Спустя месяцы стало ясно, что мы превратились в типичных родителей-новичков. Я и Джордж, восхищаясь каждой незначительной вехой развития, ворковали над всеми причудами милого и озорного сына. Мы были уверены, что они указывали на его светлое будущее. С наслаждением наблюдали, как он часами качается в подвесном надувном кресле, никогда не закатывая истерик и не скучая. Смеялись, когда громче других детей стучал на игрушечном барабане. Храбрый мальчик даже не вздрогнул, когда ему делали прививку. Наш маленький Коул становился яркой личностью.

Мы были оптимистами, но иногда возникал вопрос: «Что же с мальчиком не так?» Звук сирены на детской площадке вгонял его в мини-транс. Если мимо проезжала машина «Скорой помощи», он останавливался на вершине горки, бессмысленно глядя в пространство, пока позади толпились другие дети. Я часто звала сына по имени и махала рукой перед его лицом, но не получала ответа. «Это немного странно», – думала я, но быстро отгоняла от себя такие мысли. Может быть, Коул просто рассеяннее, чем другие дети.

Сын сказал «мама» и «папа» уже в шесть месяцев, а первое предложение – в четырнадцать. Он полюбил книги и языковые тренировки. Но казалось, что Коул забывал каждое выученное слово, как только его произносил. Иногда говорил «вода», прося попить, но потом мы не слышали это слово месяцами. Мальчик лишь протягивал чашку и «мычал». Мы говорили, что не понимаем его, а он все больше расстраивался.

Когда Коулу исполнилось восемнадцать месяцев, мы пошли к педиатру. Он посоветовал подождать, что будет дальше. Мы доверились эксперту. Однако в два года Коул произносил лишь семь слов. Теперь педиатр посоветовал пройти обследование у частного специалиста по расстройствам речи. Нам стало чуть легче от того, что опасения подтвердились, но ужасное чувство осталось. Мы понимали, что с ребенком на самом деле что-то не так, но не знали, насколько все плохо. Нас угнетали советы друзей и родственников в духе: «Не волнуйтесь, он заговорит, когда будет готов», «Мальчики всегда начинают говорить позднее, чем девочки», «Эйнштейн заговорил поздно и оказался гениальным».

Логопед сказал, что сможет принять Коула лишь через четыре месяца. Я не знала, что делать. Может, не волноваться и подождать? Вдруг мальчик действительно лучше заговорит? В отчаянии я написала на онлайн-форум, полагая, что у кого-то такой же ребенок. Мне ответила одна мама, которая убеждала проверить Коула по федеральной программе. В ее рамках каждый штат дает возможность бесплатного или недорогого обследования детей в возрасте до трех лет с подозрением на задержку развития. Осмотр длится пару часов, на нем оценят и другие навыки ребенка. Та женщина убеждала в том, что ребенку это покажется игрой, где его тормошат и развлекают незнакомцы. Она обещала, что я выйду оттуда со спокойной душой и уверенностью, что мальчик развивается нормально. И что после этого могут приезжать к нам домой и бесплатно заниматься с ребенком, нервная система которого еще настроена на обучение. Был лишь один минус: а что, если я окажусь в глупом положении из-за своего беспокойства?

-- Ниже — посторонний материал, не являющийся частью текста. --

(* ===== verification/EvseSessionProperties.v ===== *)
(** * Sessions and authorization of the EvseManager: what is guaranteed

    Everything that happens at the module, in any order ([se_op]).  The
    sessions it publishes are the sessions of its charger, and a car is told
    that it is authorized only when the charger is. *)
From S2P Require Import Prelude Effects AuthTypes EnergyTypes IECStateMachine IECProofs ErrorHandling.
From S2P Require Import ChargerTypes Charger ChargerStateMachine ChargerTermination ChargerProofs.
From S2P Require Import ChargerInvariant ChargerLoop.
From S2P Require Import EvseSystem EvseManagerTypes EvseManager EvseEnergy EvseManagerSystem.
From S2P Require Import EvseManagerProperties EvseSession.
From S2P Require Import EnergyTests ChargerExample CableCheckProperties.
From stdpp Require Import base tactics list numbers strings.
From Stdlib Require Import QArith.
Open Scope Z_scope.
Open Scope everest_scope.

(** [se_internal]: what happens at the manager without a command to this
    layer. *)
Inductive se_op (M : Type) : Type :=
| se_internal (op : em_op M)
| se_reserve (id : Z)
| se_cancel_reservation
| se_enable_disable (id : Z) (source : EnableDisableSource)
| se_authorize_response (w : world) (t : ProvidedIdToken) (r : ValidationResult)
    (c : option CertificateStatus.t) (tariff : list string)
| se_withdraw_authorization
| se_pause
| se_resume
| se_stop_transaction (w : world) (r : StopTransactionRequest)
| se_external_ready
| se_force_unlock (w : world)
| se_pnc_configuration (c : PlugAndChargeConfiguration)
| se_allowed_modes (l : list EnergyTransferMode.t)
| se_require_auth_eim
| se_require_auth_pnc (t : ProvidedIdToken)
| se_evcc_id (token : string)
| se_ev_mac_address (token : string)
| se_free_authorization (w : world)
| se_powermeter (p : MeterValue)
| se_error_routine
| se_dlink_ready (b : bool)
| se_startup (w : world).
Arguments se_internal {M}.
Arguments se_reserve {M}.
Arguments se_cancel_reservation {M}.
Arguments se_enable_disable {M}.
Arguments se_authorize_response {M}.
Arguments se_withdraw_authorization {M}.
Arguments se_pause {M}.
Arguments se_resume {M}.
Arguments se_stop_transaction {M}.
Arguments se_external_ready {M}.
Arguments se_force_unlock {M}.
Arguments se_pnc_configuration {M}.
Arguments se_allowed_modes {M}.
Arguments se_require_auth_eim {M}.
Arguments se_require_auth_pnc {M}.
Arguments se_evcc_id {M}.
Arguments se_ev_mac_address {M}.
Arguments se_free_authorization {M}.
Arguments se_powermeter {M}.
Arguments se_error_routine {M}.
Arguments se_dlink_ready {M}.
Arguments se_startup {M}.

Section System.
Context {M : Type} `{ErrorMonitor M} `{Dates}.

(** Events of the board pass this layer; the commands are those below. *)
Definition internal_action (op : em_op M) : SM M unit :=
  match op with
  | em_call w (op_iec_feed now) => on_control_pilot w (op_feed now)
  | em_call w (op_board_event e) => on_control_pilot w (op_bsp_event e)
  | em_call _ (op_cp_event _) | em_call _ (op_authorize _ _ _) | em_call _ op_deauthorize
  | em_call _ op_signed_meter_values => eret tt
  | _ => manager_call (em_action op)
  end.

Definition se_action (op : se_op M) : SM M unit :=
  match op with
  | se_internal op => internal_action op
  | se_reserve id => handle_reserve id ;;; eret tt
  | se_cancel_reservation => handle_cancel_reservation
  | se_enable_disable id source => handle_enable_disable id source ;;; eret tt
  | se_authorize_response w t r c tariff => handle_authorize_response w t r c tariff
  | se_withdraw_authorization => handle_withdraw_authorization
  | se_pause => handle_pause_charging ;;; eret tt
  | se_resume => handle_resume_charging ;;; eret tt
  | se_stop_transaction w r => handle_stop_transaction w r ;;; eret tt
  | se_external_ready => handle_external_ready_to_start_charging ;;; eret tt
  | se_force_unlock w => handle_force_unlock w ;;; eret tt
  | se_pnc_configuration c => handle_set_plug_and_charge_configuration c
  | se_allowed_modes l => handle_update_allowed_energy_transfer_modes l ;;; eret tt
  | se_require_auth_eim => on_require_auth_eim
  | se_require_auth_pnc t => on_require_auth_pnc t
  | se_evcc_id token => on_evcc_id token
  | se_ev_mac_address token => on_ev_mac_address token
  | se_free_authorization w => free_authorization_runs w
  | se_powermeter p => on_powermeter p
  | se_error_routine => on_request_error_routine
  | se_dlink_ready b => on_dlink_ready b
  | se_startup w => startup w
  end.

Definition run_se (ops : list (se_op M)) : SM M unit := efor ops se_action.

(** ** The charger below *)

(** The signals of the charger, in their order. *)
Definition signals (os : list se_output) : list logged :=
  charger_outs (omap (fun o => match o with manager_out o => Some o | _ => None end) os).

Lemma signals_app l l' : signals (l ++ l') = signals l ++ signals l'.
Proof. unfold signals. by rewrite omap_app, charger_outs_app. Qed.

(** What [m] does keeps an invariant of the charger and its signals, when it
    returns. *)
Definition respects {A} (m : SM M A) : Prop := forall s l,
  inv (em_charger (manager s)) l ->
  match m s with
  | (Ok _, s', os) => inv (em_charger (manager s')) (l ++ signals os)
  | (Err _, _, _) => True
  end.

Lemma respects_ret {A} (a : A) : respects (eret a).
Proof. intros s l Hi. cbn. by rewrite app_nil_r. Qed.
Lemma respects_throw {A} e : respects (ethrow e : SM M A).
Proof. done. Qed.
Lemma respects_get {A} (k : evse_session M -> SM M A) :
  (forall s, respects (k s)) -> respects (ebind se_state k).
Proof. intros Hk s. rewrite run_get_bind. apply Hk. Qed.
Lemma respects_put f : (forall s, em_charger (manager (f s)) = em_charger (manager s)) -> respects (se_put f).
Proof. intros Hf s l Hi. cbn. by rewrite app_nil_r, Hf. Qed.
Lemma respects_emit o : signals [o] = [] -> respects (se_emit o).
Proof. intros Ho s l Hi. cbn [se_emit eemit]. unfold se_emit, eemit. by rewrite Ho, app_nil_r. Qed.
Lemma respects_when b (m : SM M unit) : respects m -> respects (se_when b m).
Proof. destruct b; [done|]. intros _. apply respects_ret. Qed.
Lemma respects_bind {A B} (m : SM M A) (k : A -> SM M B) :
  respects m -> (forall a, respects (k a)) -> respects (ebind m k).
Proof.
  intros Hm Hk s l Hi. specialize (Hm s l Hi). unfold ebind. destruct (m s) as [[[a|e] s1] o1]; [|done].
  specialize (Hk a s1 _ Hm). destruct (k a s1) as [[[b|e] s2] o2]; [|done]. by rewrite signals_app, app_assoc.
Qed.

(** [m] returns without a signal, and touches nothing of the charger but the
    signed meter values. *)
Definition quiet {A} (m : SM M A) : Prop := forall s, exists a s' os,
  m s = (Ok a, s', os) /\ signals os = []
  /\ core (em_charger (manager s')) = core (em_charger (manager s))
  /\ bsp (em_charger (manager s')) = bsp (em_charger (manager s)).

Lemma quiet_ret {A} (a : A) : quiet (eret a).
Proof. intros s. by eexists _, _, _. Qed.
Lemma quiet_get {A} (k : evse_session M -> SM M A) : (forall s, quiet (k s)) -> quiet (ebind se_state k).
Proof. intros Hk s. rewrite run_get_bind. apply Hk. Qed.
Lemma quiet_put f :
  (forall s, core (em_charger (manager (f s))) = core (em_charger (manager s))
             /\ bsp (em_charger (manager (f s))) = bsp (em_charger (manager s))) -> quiet (se_put f).
Proof. intros Hf s. destruct (Hf s). by eexists _, _, _. Qed.
Lemma quiet_emit o : signals [o] = [] -> quiet (se_emit o).
Proof. intros Ho s. by eexists _, _, _. Qed.
Lemma quiet_when b (m : SM M unit) : quiet m -> quiet (se_when b m).
Proof. destruct b; [done|]. intros _. apply quiet_ret. Qed.
Lemma quiet_bind {A B} (m : SM M A) (k : A -> SM M B) : quiet m -> (forall a, quiet (k a)) -> quiet (ebind m k).
Proof.
  intros Hm Hk s. destruct (Hm s) as (a & s1 & o1 & E1 & S1 & C1 & B1).
  destruct (Hk a s1) as (b & s2 & o2 & E2 & S2 & C2 & B2). unfold ebind. rewrite E1, E2.
  eexists _, _, _. split; [done|]. rewrite signals_app, S1, S2. split_and!; [done|congruence|congruence].
Qed.

Lemma quiet_respects {A} (m : SM M A) : quiet m -> respects m.
Proof.
  intros Hm s l Hi. destruct (Hm s) as (a & s' & os & -> & -> & Hc & Hb). rewrite app_nil_r.
  by apply (inv_core (em_charger (manager s))).
Qed.
End System.
Arguments se_op M : clear implicits.

Ltac quiet_walk :=
  repeat first
    [ apply quiet_get; intros ? | apply quiet_when | apply quiet_bind; [|intros ?]
    | apply quiet_emit; reflexivity | apply quiet_put; intros; split; reflexivity | apply quiet_ret | case_match ].

Section Reactions.
Context {M : Type} `{ErrorMonitor M} `{Dates}.

Lemma quiet_cancel b : quiet (cancel_reservation (M := M) b).
Proof. unfold cancel_reservation, reservation_event. quiet_walk. Qed.
Lemma quiet_signal l : quiet (on_signal (M := M) l).
Proof.
  destruct l as [o sh]. destruct o; cbn [on_signal];
    unfold on_session_started, on_transaction_started, on_transaction_finished, on_simple_event,
      session_setup, session_setup_on_start, session_event, cancel_reservation, reservation_event; quiet_walk.
Qed.

(** The reactions to the outputs of the manager. *)
Lemma reactions os (s : evse_session M) : exists s' o,
  efor os react_session s = (Ok tt, s', o) /\ signals o = charger_outs os
  /\ core (em_charger (manager s')) = core (em_charger (manager s))
  /\ bsp (em_charger (manager s')) = bsp (em_charger (manager s)).
Proof.
  revert s. induction os as [|x os IH]; intros s; cbn [efor]; [by eexists _, _|].
  assert (quiet (M := M) match x with
          | charger_out l => on_signal l
          | signalNrOfPhasesAvailable n => on_phases_available n
          | _ => eret tt end) as Hq.
  { destruct x; try apply quiet_ret; [apply quiet_signal|]. unfold on_phases_available. quiet_walk. }
  destruct (Hq s) as ([] & s1 & o1 & E1 & S1 & C1 & B1).
  destruct (IH s1) as (s2 & o2 & E2 & S2 & C2 & B2).
  eexists s2, (manager_out x :: o1 ++ o2). unfold react_session at 1, se_emit.
  unfold ebind at 1. unfold ebind at 1. cbn [eemit]. rewrite E1, E2. split; [done|].
  change (manager_out x :: o1 ++ o2) with ([manager_out x] ++ o1 ++ o2).
  rewrite !signals_app, S1, S2. change (charger_outs (x :: os)) with (charger_outs ([x] ++ os)).
  rewrite charger_outs_app. split; [done|]. split; congruence.
Qed.

Lemma respects_acts {A} (m : EM M A) :
  (forall s, exists c : CH M unit, keeps inv c /\ acts m c s) -> respects (manager_call m).
Proof.
  intros Hm s l Hi. unfold manager_call. destruct (Hm (manager s)) as (c & Hk & Hc). unfold acts in Hc.
  destruct (m (manager s)) as [[[a|e] mgr] os]; unfold ebind;
    destruct (reactions os (assign manager mgr s)) as (s' & o & E & S & C & B); rewrite E; [|done].
  cbn. rewrite app_nil_r, S.
  specialize (Hk (em_charger (manager s)) l Hi). unfold wp in Hk. rewrite Hc in Hk.
  by apply (inv_core (em_charger mgr)).
Qed.

Lemma respects_call {A} (m : EM M A) : sim (fun _ => True) m -> respects (manager_call m).
Proof.
  intros Hm. apply respects_acts. intros s. destruct (Hm s) as (h & _ & Hh).
  exists (run_history h). split; [apply keeps_history|done].
Qed.

Lemma respects_command {A} (m : CH M A) : keeps inv m -> respects (charger_command m).
Proof.
  intros Hm. apply respects_acts. intros s. exists (m ;;; eret tt). split; [|apply acts_call].
  apply kept_bind; [done|]. intros _. apply kept_ret.
Qed.

Lemma respects_board w op : quiet_op op = true -> respects (manager_call (em_board (M := M) w op)).
Proof. intros Hq. apply respects_acts. intros s. exists (board w op). split; [by apply keeps_board|apply acts_board]. Qed.
End Reactions.

Ltac respects_walk tac :=
  repeat first
    [ tac | apply respects_get; intros ? | apply respects_when | apply respects_bind; [|intros ?]
    | apply respects_ret | apply respects_throw | case_match
    | solve [apply quiet_respects; quiet_walk] ].

(** The commands of the charger keep its invariant. *)
Ltac command_leaf :=
  idtac; lazymatch goal with
  | |- respects (charger_command _) =>
      apply respects_command;
      first [ apply keeps_authorize | apply keeps_deauthorize | apply keeps_cancel | apply keeps_pause
            | apply keeps_resume | apply keeps_enable_disable | apply keeps_cleanup | apply keeps_set_max_current
            | apply keeps_error_sequence
            | unfold set_current_drawn_by_vehicle, stop_charging_on_fatal_error; solve [auto with charger] ]
  | |- respects (manager_call (em_board _ _)) => by apply respects_board
  end.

В итоге мы с Джорджем записались. В назначенный день немного нервничали, хотя Коул явно получал удовольствие, демонстрируя свои навыки трем профессионалам: эрготерапевту, специалисту по оценке образовательного уровня и логопеду. На нас обрушился шквал вопросов о развитии и привычках мальчика. Мы еще больше разволновались после того, как врачи яростно застрочили в своих блокнотах. Почему же им так важна любая деталь поведения Коула – от возбужденного хлопанья в ладоши в душе до плача и настаивания на долгих, крепких объятиях, пока его вытирают полотенцем? Разве что он всего лишь немного… необычный.